Figure 3 demonstrates that efficiency is largely unaffected by speed changes, as would be expected from the affinity laws. Manufacturer’s data for this 5 MW pump was taken in 2007. Five years later we measured pump performance over a range of speeds. The peak efficiency has degraded but does not vary with speed; flow rate alters with speed.
Continuous monitoring will naturally identify the most opportunities for energy savings, as the full range of operational conditions is thereby covered. Rapid deterioration in pump performance, changes in system curve, cavitation, and control system limitations could occur at any time. We expect many more installations, with interface to SCADA, and emphasis on pump system optimisation for energy and carbon savings.
The repeatability of pump efficiency measurements is typically 0.2%, so early detection of potential problems is possible with continuous monitoring.
The thermodynamic method can be extended to hydrocarbons, but the equipment required is more complex and requires hazardous area certification.
Robertson Technology has been developing the thermodynamic method since 2001, with the assistance of several federal and state grants, and we have clients in 14 countries, including major pump manufacturers. Over 90% of world pumps are in the Northern hemisphere, so we travel.
Here are the main applications that we have been involved with, and the corresponding countries. Over 95% of our business is with water utilities and power stations.
- Water and wastewater utility pumps (Australia, New Zealand, UK, USA, Canada, Singapore, Malaysia, Greece, Spain, Philippines, India, South Korea, Hong Kong): Pump motor power varied from a few kW to 5 MW. We are often testing multiple pumps in parallel. Cavitation is seen quite regularly. We have installed a number of fixed systems for continuous monitoring of pumps in parallel, and pump system optimisation and scheduling (Australia, USA, India, and Hong Kong).
- Coal and gas power stations (Australia, New Zealand, UK, Hong Kong): Boiler feed pumps up to 8 MW (requiring higher temperature and pressure ranges), condensate extraction, cooling water, fire pumps.
- Nuclear power stations (USA): Circulation pumps. The water velocity was quite high and we used a water sampling method. Soon we will be testing other types of pump.
- Air blowers (Australia): These required development of slightly different range probes. We’ve also compared immersion and surface temperature measurements.
- Desalination plants (Australia, Spain): We are able to test pumps in all stages of the process.
- Irrigation pumps (Malaysia): Low head vertical pumps in wet wells. Cavitation often seen.
- Offshore rig (Malaysia waters): Sea water lift, heating medium, cooling medium, and fire pumps. We used surface temperature sensors as there was no way of inserting tapping points.
- Marine (UK): Surface and subsurface vessels. We compared immersion and surface probes.

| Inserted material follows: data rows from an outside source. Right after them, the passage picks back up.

(* ===== verification/SessionRaces.v ===== *)
(** * What survives the races of a session

    Every interleaving of [SessionThreads.v] is abstracted to a protocol: a phase of the
    device's thread, and for each timer that woke up whether it still owes the session the
    end of its mark. The code of each thread conforms to the protocol, the protocol has
    invariants, and so have all interleavings. At the end, the runs in which the races do
    harm. *)

From S2P Require Import Prelude Words Lockout Token Udfps FpTypes Session SessionSystem SessionThreads.
Import Lockout.

(** ** The protocol *)

Implicit Types w : session_world.

Definition tracker_of w : LockoutTracker := mLockoutTracker (self (st w)).
Definition count_of w : Z := mFailedCount (tracker_of w).
Definition mode_in w : LockoutMode := mCurrentMode (tracker_of w).
Definition started w : bool := mIsLockoutTimerStarted (self (st w)).
Definition spawned w : nat := count is_spawn (tr w).
Definition seen w : nat := count is_failure (tr w).

(** Calls that neither count as a failure, nor start a timer, nor announce a lockout. *)
Definition announces (c : fp_call) : option LockoutMode :=
  match c with
  | cb_onLockoutPermanent => Some PERMANENT
  | cb_onLockoutTimed _ => Some TIMED
  | _ => None
  end.

Definition plain (c : fp_call) : Prop :=
  is_spawn c = false ∧ is_failure c = false ∧ announces c = None.

(** [n] failures are enough for the mode. *)
Definition deserves (mode : LockoutMode) (n : Z) : Prop :=
  match mode with
  | NONE => True
  | TIMED => LOCKOUT_TIMED_THRESHOLD ≤ n
  | PERMANENT => LOCKOUT_PERMANENT_THRESHOLD ≤ n
  end.

(** What every thread may do at any time: clear the counter, end the lockout, change the
    time and the aborted mark, make plain calls. *)
Record calm w w' : Prop := {
  calm_count : count_of w' = count_of w ∨ count_of w' = 0;
  calm_mode : mode_in w' = mode_in w ∨ mode_in w' = NONE;
  calm_started : started w' = started w;
  calm_calls : ∃ h, tr w' = tr w ++ h ∧ Forall plain h
}.

(** Where the device's thread is: it has announced a failure it has not counted; it holds
    the counter it read to increment; it compares the counter it read; it holds the mode
    it read; it saw no timer; it started one and has not said so. *)
Inductive phase : Set :=
| Quiet
| Failed
| Counts (n : Z)
| Compares (n : Z)
| Sees (mode : LockoutMode)
| Starting
| Spawned.

Inductive device_move : phase → session_world → phase → session_world → Prop :=
| device_calm g w w' : calm w w' → device_move g w g w'
| device_rests g w : g ≠ Spawned → device_move g w Quiet w
| device_fails w : device_move Quiet w Failed (World (st w) (tr w ++ [cb_onAuthenticationFailed]))
| device_reads w : device_move Failed w (Counts (count_of w)) w
| device_counts n w :
    device_move (Counts n) w Quiet (World (over (set_count (i32 (n + 1))) (st w)) (tr w))
| device_compares w : device_move Quiet w (Compares (count_of w)) w
| device_compares_again n w : device_move (Compares n) w (Compares (count_of w)) w
| device_locks mode n w :
    deserves mode n →
    device_move (Compares n) w Quiet (World (over (set_mode mode) (st w)) (tr w))
| device_sees w : device_move Quiet w (Sees (mode_in w)) w
| device_announces mode c w :
    announces c = Some mode → is_spawn c = false → is_failure c = false →
    device_move (Sees mode) w Quiet (World (st w) (tr w ++ [c]))
| device_finds_none w : started w = false → device_move Quiet w Starting w
| device_spawns n w :
    device_move Starting w Spawned (World (st w) (tr w ++ [spawn_lockout_timer n]))
| device_marks w : device_move Spawned w Quiet (World (over (set_started true) (st w)) (tr w)).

- Hydro-turbines (Romania): Turbines are generally measured according to IEC 60041 standard.
About the Author
Malcolm Robertson grew up in Zambia, then originally trained as a physicist, obtaining a PhD in thermoluminescence dosimetry from the University of Surrey, UK. The development of instrumentation for ionising radiation, nuclear medicine, and XRF mineral analysis gave him experience in temperature measurement, analogue electronics, and mechanical design which has now been applied to the thermodynamic method for energy efficiency and flow rate measurements.
He relocated from the UK to Perth in 1990, for lifestyle reasons. Robertson Technology has supplied instrumentation and test services internationally for pump, blower, and turbine performance measurements, since 2002.